Burka: une opération de diversion

On voit des gens qui considèrent que le combat historique de notre époque est de déterminer si les femmes doivent mettre ou non un foulard sur leurs cheveux, on voit des populations voter avec enthousiasme contre la construction de minarets dans les villes européennes ! C’est, comme on disait autrefois, « à se rouler par terre en donnant des coups de pied à son cheval de bois » ! Toutes ces questions de coutumes ou d’anti-coutumes sont entièrement codées par des choses qui n’ont rien à voir avec une Idée quelconque. Certains me disent : « Songe au pacte républicain ! Dans l’être-ensemble, il faut montrer son visage, etc. » C’est tout de même d’un comique extraordinaire ! J’ai envie de leur répondre que, moi personnellement, je n’ai pas envie de montrer mon visage à tous ces salauds qui nous gouvernent.

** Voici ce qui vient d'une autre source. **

Fixpoint forwardAll (endpoint : string) (deliveries : list Delivery) : Prog (AdErr + unit) :=
  match deliveries with
  | [] => ok tt
  | delivery :: deliveries =>
      now ← call Now;
      forwardAndAcknowledge endpoint delivery now ⨟ forwardAll endpoint deliveries
  end.

Fixpoint syncEndpoints (endpoints : list string) : Prog (AdErr + unit) :=
  match endpoints with
  | [] => ok tt
  | endpoint :: endpoints =>
      deliveries ⇐ call (Lease endpoint);
      forwardAll endpoint deliveries ⨟ syncEndpoints endpoints
  end.

(** ** Starts *)

Definition ensureInvocation (invocationID fence : string) (now : Z) : Prog (AdErr + invocationState) :=
  guard (blank invocationID || blank fence) "invocation ID and fence are required" ⨟
  journal (insertInvocation invocationID fence now) ⨟
  journal (readInvocation invocationID fence).

(** Report an outcome and forget the start. *)
Definition reportAndRemove (invocation : Invocation) (accepted : bool) : Prog (AdErr + unit) :=
  call (ReportInvocation invocation accepted) ⨟ journal (removeInvocation (i_ID invocation) (i_Fence invocation)).

(** A start that was not accepted before. *)
Definition startInvocation (invocation : Invocation) (now : Z) : Prog (AdErr + unit) :=
  if i_RecoveryOnly invocation then
    reportAndRemove invocation false ⨟ failed "recovery-only invocation has no accepted local handoff"
  else
    attached ⇐ Attached;
    attached ⇐ uniqueEndpoints attached;
    if bool_decide (i_TargetEndpoint invocation ∈ attached) then reportAndRemove invocation true
    else
      invoked ← call (Invoke invocation);
      match invoked with
      | inl e => reportAndRemove invocation false ⨟ failWith e
      | inr _ =>
          journal (markInvocationAccepted (i_ID invocation) (i_Fence invocation) now) ⨟
          reportAndRemove invocation true
      end.
(** *** One delivery *)

Lemma ensureReceived_keeps (K : list Event -> Prop) id messageID now :
  lasting K -> (forall tr, K tr -> named tr id messageID) -> keepsMail K (ensureReceived id messageID now) (fun r tr => K tr /\
    match r with inr deliveryForwarded => injected tr id | _ => True end).
Proof.
  intros HK Hnamed. unfold ensureReceived. eapply (wk_try _ _ _ _ _ (fun _ => K)); [|by intros|intros []].
  { apply quiet_keeps; [calls|done]. }
  eapply (wk_try _ _ _ _ _ (fun _ => K)); [|by intros|intros []].
  { eapply (wk_learn _ _ _ (fun _ => K)); [done| |by intros r tr Hk]. intros d tr r d' Hi Hk Hr. split; [|by apply HK].
    eapply mailInv_journal; [done..|]. intros a j' Hop. unfold insertReceived in Hop. st_cases. cbn.
    assert (map_Forall (rowOk (tr ++ [Did (JournalDb (insertReceived id messageID now)) r])) (jn_deliveries (si_journal d))) as Hj.
    { eapply map_Forall_impl; [apply (mi_journal _ _ Hi)|]. intros k row. apply rowOk_later. }
    case_match; [done|]. apply map_Forall_insert_2; [|done]. split; [by apply named_later, Hnamed|done..]. }
  eapply (wk_learn _ _ _ (fun r tr => K tr /\ match r with inr deliveryForwarded => injected tr id | _ => True end)).
  - intros [e|[]]; auto using lasting_and, lasting_true, injected_later.
  - intros d tr r d' Hi Hk Hr. split.
    { eapply mailInv_journal; [done..|]. intros a j' Hop. unfold readReceived in Hop. st_cases.
      eapply map_Forall_impl; [apply (mi_journal _ _ Hi)|]. intros k row. apply rowOk_later. }
    split; [by apply HK|]. destruct r as [e|[]]; [done|done| |done]. apply injected_later.
    destruct Hr as (j & Ha & _). inversion Ha as [a j1 Hop| | |]; subst. unfold readReceived in Hop. st_cases.
    apply (ro_injected _ _ _ (mi_journal _ _ Hi _ _ Heqo)). by rewrite Hop.
  - by intros r tr Hk.
Qed.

Au moins, les Anglais rejettent la burqa pour des raisons policières, au bout du compte plus honnêtes : elle peut servir de déguisement à des poseurs de bombes ! Mais quand on en fait une question de civilisation, le grand drame contemporain, on sombre dans le ridicule. Quand on pense à la situation en Palestine, aux préparatifs de guerre contre l’Iran, à l’occupation de l’Afghanistan, aux millions de chômeurs provoqués par la crise financière, à la destruction des services publics, aux lois scélérates contre les familles ouvrières venues de l’étranger, à la montée partout en Europe d’un chauvinisme et d’un racisme de sous- préfecture autrichienne, quand on voit les islamophobes hurler à la mort de notre « civilisation », on se dit que le monde a sérieusement besoin d’une formidable injection de communisme.
[...]

Je suis en effet absolument opposé à ce genre de décision  [l’interdiction du foulard dit islamique], qui relève d’une manipulation dérisoire des phénomènes d’opinion publique. On désigne un ennemi imaginaire. Pour autant qu’il y ait aujourd’hui un ennemi, c’est le détenteur des pouvoirs réels, le détenteur du pouvoir capitaliste. Il n’y en a pas d’autre. Je m’oppose à toute entreprise qui nous ferait croire que l’ennemi est le religieux, le foulard sur les cheveux des femmes ou le visage caché. Ce sont des opérations absolument patentes de diversion et d’aliénation. Elles nous détournent du face-à-face avec l’ennemi réel. [...]  Il y a donc aujourd’hui une manière évidente et lassante d’amuser la galerie avec des problèmes inexistants. Nous sommes dans une crise de la politique, une crise de l’Idée au sens où je l’ai définie plus haut. Notre impuissance est déjà assez grande, hélas, face aux ennemis réels, pour que nous ne tombions pas dans le panneau des ennemis imaginaires.

Alain Badiou


  La philosophie et l’événement, entretien d’Alain Badiou avec Fabien Tarby, éd Germina (pages 40/43).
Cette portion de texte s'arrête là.